Le front de guerre oriental de l'ELN a annoncé la tenue d'un prétendu procès révolutionnaire à l'encontre de quatre fonctionnaires de l'État retenus en otage dans l'Arauca. Les autorités colombiennes ont immédiatement rejeté cette annonce et exigé la libération immédiate des victimes.
Le groupe armé a déclaré qu'il prolongerait la captivité de deux agents du CTI du parquet (Fiscalía) et de deux membres de la police Dijín sous le régime d'une peine de prison révolutionnaire. Selon le communiqué, Jesús Antonio Pacheco Oviedo a été condamné à 60 mois, Rodrigo Antonio López Estrada à 55 mois, tandis que Franki Esley Hoyos Murcia a écopé de 36 mois et Yordin Fabián Pérez Mendoza de 32 mois, déduction faite du temps déjà purgé.
Les victimes ont été enlevées en 2025 : Pacheco et López le 8 mai à Fortul, dans l'Arauca, et Hoyos et Pérez le 20 juillet sur la route reliant Tame à Arauca. L'ELN les accuse d'espionnage et de participation aux structures de l'État.

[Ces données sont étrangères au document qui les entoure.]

(** [hexToString] returns its input, or a string of 1 to 20 code units
    with no white space at either end. *)
Lemma hexToString_cases (hex : jsstring) :
  hexToString hex = hex
  \/ ((1 <= length (hexToString hex) <= 20)%nat
      /\ edgesClean (hexToString hex) = true
      /\ length hex = 40%nat).
Proof.
  unfold hexToString.
  destruct (length hex =? 40)%nat eqn:E; simpl; [|left; reflexivity].
  apply Nat.eqb_eq in E.
  pose proof (trim_length (hexToString_loop (length hex) hex 0 [])) as Hl.
  pose proof (hexToString_loop_length (length hex) hex 0 []) as Hb.
  pose proof (trim_edges (hexToString_loop (length hex) hex 0 [])) as He.
  destruct (trim (hexToString_loop (length hex) hex 0 [])) as [|c t]; [left; reflexivity|].
  right.
  assert (H20 : ((length hex - 0 + 1) / 2 = 20)%nat) by (rewrite E; reflexivity).
  rewrite H20 in Hb. cbn [length] in Hb, Hl |- *.
  repeat split; try lia. exact He.
Qed.

(** X1. On every input, of hex digits or not, [hexToString] returns either
    its input unchanged or a string of 1 to 20 code units with no white
    space at either end; it returns the empty string only for the empty
    string. *)
Theorem hexToString_result (hex : jsstring) :
  (hexToString hex = hex
   \/ ((1 <= length (hexToString hex) <= 20)%nat
       /\ edgesClean (hexToString hex) = true))
  /\ (hexToString hex = [] -> hex = []).
Proof.
  destruct (hexToString_cases hex) as [H|[Hl [He _]]].
  - split; [left; exact H|]. intros E. congruence.
  - split; [right; auto|]. intros E. rewrite E in Hl. simpl in Hl. lia.
Qed.

(** X2. Decoding is idempotent: what [hexToString] returns is left as it is
    by [hexToString]. *)
Theorem hexToString_idempotent (hex : jsstring) :
  hexToString (hexToString hex) = hexToString hex.
Proof.
  destruct (hexToString_cases hex) as [H|[Hl _]].
  - rewrite H. exact H.
  - unfold hexToString at 1.
    destruct (length (hexToString hex) =? 40)%nat eqn:E; [|reflexivity].
    apply Nat.eqb_eq in E. lia.
Qed.

Lemma decode_of_encode (s : jsstring) :
  (length s =? 3)%nat = false -> (length s <= 20)%nat ->
  isNonZeroByteString s = true ->
  untilZero (bytePairs (stringToHex s)) = s.
Proof.
  intros H3 Hlen Hb. destruct (isNonZeroByteString_Forall s Hb) as [Hbyte Hnz].
  rewrite (stringToHex_bytes s Hbyte).
  destruct (encode_ref_shape s H3 Hlen Hbyte) as [E _]. rewrite E.
  rewrite (bytePairs_byteHexs s _ Hbyte).
  replace (40 - 2 * length s)%nat with (2 * (20 - length s))%nat by lia.
  rewrite bytePairs_zeros. apply untilZero_nonzero, Hnz.
Qed.

Lemma stringToHex_length_40 (s : jsstring) :
  (length s =? 3)%nat = false -> (length s <= 20)%nat ->
  isNonZeroByteString s = true ->
  length (stringToHex s) = 40%nat.
Proof.
  intros H3 Hlen Hb. destruct (isNonZeroByteString_Forall s Hb) as [Hbyte _].
  rewrite (stringToHex_bytes s Hbyte).
  destruct (encode_ref_shape s H3 Hlen Hbyte) as [_ [Hl _]]. exact Hl.
Qed.

(** X3. Encoding is injective on strings of at most 20 characters with
    codes in 1..255: two different codes never get the same encoding. *)
Theorem stringToHex_injective (s1 s2 : jsstring) :
  (length s1 <= 20)%nat -> (length s2 <= 20)%nat ->
  isNonZeroByteString s1 = true -> isNonZeroByteString s2 = true ->
  s1 <> s2 -> stringToHex s1 <> stringToHex s2.
Proof.
  intros L1 L2 B1 B2 Hne E. apply Hne.
  destruct (length s1 =? 3)%nat eqn:H1, (length s2 =? 3)%nat eqn:H2.
  - unfold stringToHex in E. rewrite H1, H2 in E. exact E.
  - exfalso. pose proof (stringToHex_length_40 s2 H2 L2 B2) as Hl.
    rewrite <- E in Hl. unfold stringToHex in Hl. rewrite H1 in Hl.
    apply Nat.eqb_eq in H1. lia.
  - exfalso. pose proof (stringToHex_length_40 s1 H1 L1 B1) as Hl.
    rewrite E in Hl. unfold stringToHex in Hl. rewrite H2 in Hl.
    apply Nat.eqb_eq in H2. lia.
  - rewrite <- (decode_of_encode s1 H1 L1 B1), <- (decode_of_encode s2 H2 L2 B2), E.
    reflexivity.
Qed.

Lemma stringToHex_injective_witness :
  stringToHex (js "JewNomicaN") <> stringToHex (js "Jewnomican").
Proof.
  apply (stringToHex_injective (js "JewNomicaN") (js "Jewnomican")).
  - vm_compute. lia.
  - vm_compute. lia.
  - vm_compute. reflexivity.
  - vm_compute. reflexivity.
  - vm_compute. discriminate.
Defined.

Lemma toString16_aux_digits (fuel : nat) :
  forall (n : N) (acc : jsstring),
    Forall (fun c => exists d, d < 16 /\ c = hexDigitChar d) acc ->
    Forall (fun c => exists d, d < 16 /\ c = hexDigitChar d) (toString16_aux fuel n acc).
Proof.
  induction fuel as [|fuel IH]; intros n acc H; simpl; [exact H|].
  assert (H' : Forall (fun c => exists d, d < 16 /\ c = hexDigitChar d)
                 (hexDigitChar (n mod 16) :: acc)).
  { constructor; [|exact H]. exists (n mod 16). split; [apply N.mod_lt; lia | reflexivity]. }
  destruct (n / 16 =? 0); [exact H' | apply IH, H'].
Qed.

Lemma toString16_aux_length (fuel : nat) (n : N) (acc : jsstring) :
  (length acc + 1 <= length (toString16_aux (S fuel) n acc))%nat.
Proof.
  revert n acc. induction fuel as [|fuel IH]; intros n acc.
  - simpl. destruct (n / 16 =? 0); simpl; lia.
  - change (toString16_aux (S (S fuel)) n acc)
      with (if n / 16 =? 0 then hexDigitChar (n mod 16) :: acc
            else toString16_aux (S fuel) (n / 16) (hexDigitChar (n mod 16) :: acc)).
    destruct (n / 16 =? 0); [simpl; lia|].
    pose proof (IH (n / 16) (hexDigitChar (n mod 16) :: acc)) as H.
    cbn [length] in H. lia.
Qed.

La Cour suprême de justice, le parquet et le bureau du procureur général (Procuraduría) ont publié une déclaration commune soulignant que seul le pouvoir judiciaire est habilité à exercer des fonctions judiciaires. Le ministre de la Défense, Pedro Sánchez, a qualifié le communiqué de dépourvu de légitimité judiciaire et a appelé à la libération de toutes les personnes enlevées par l'ELN.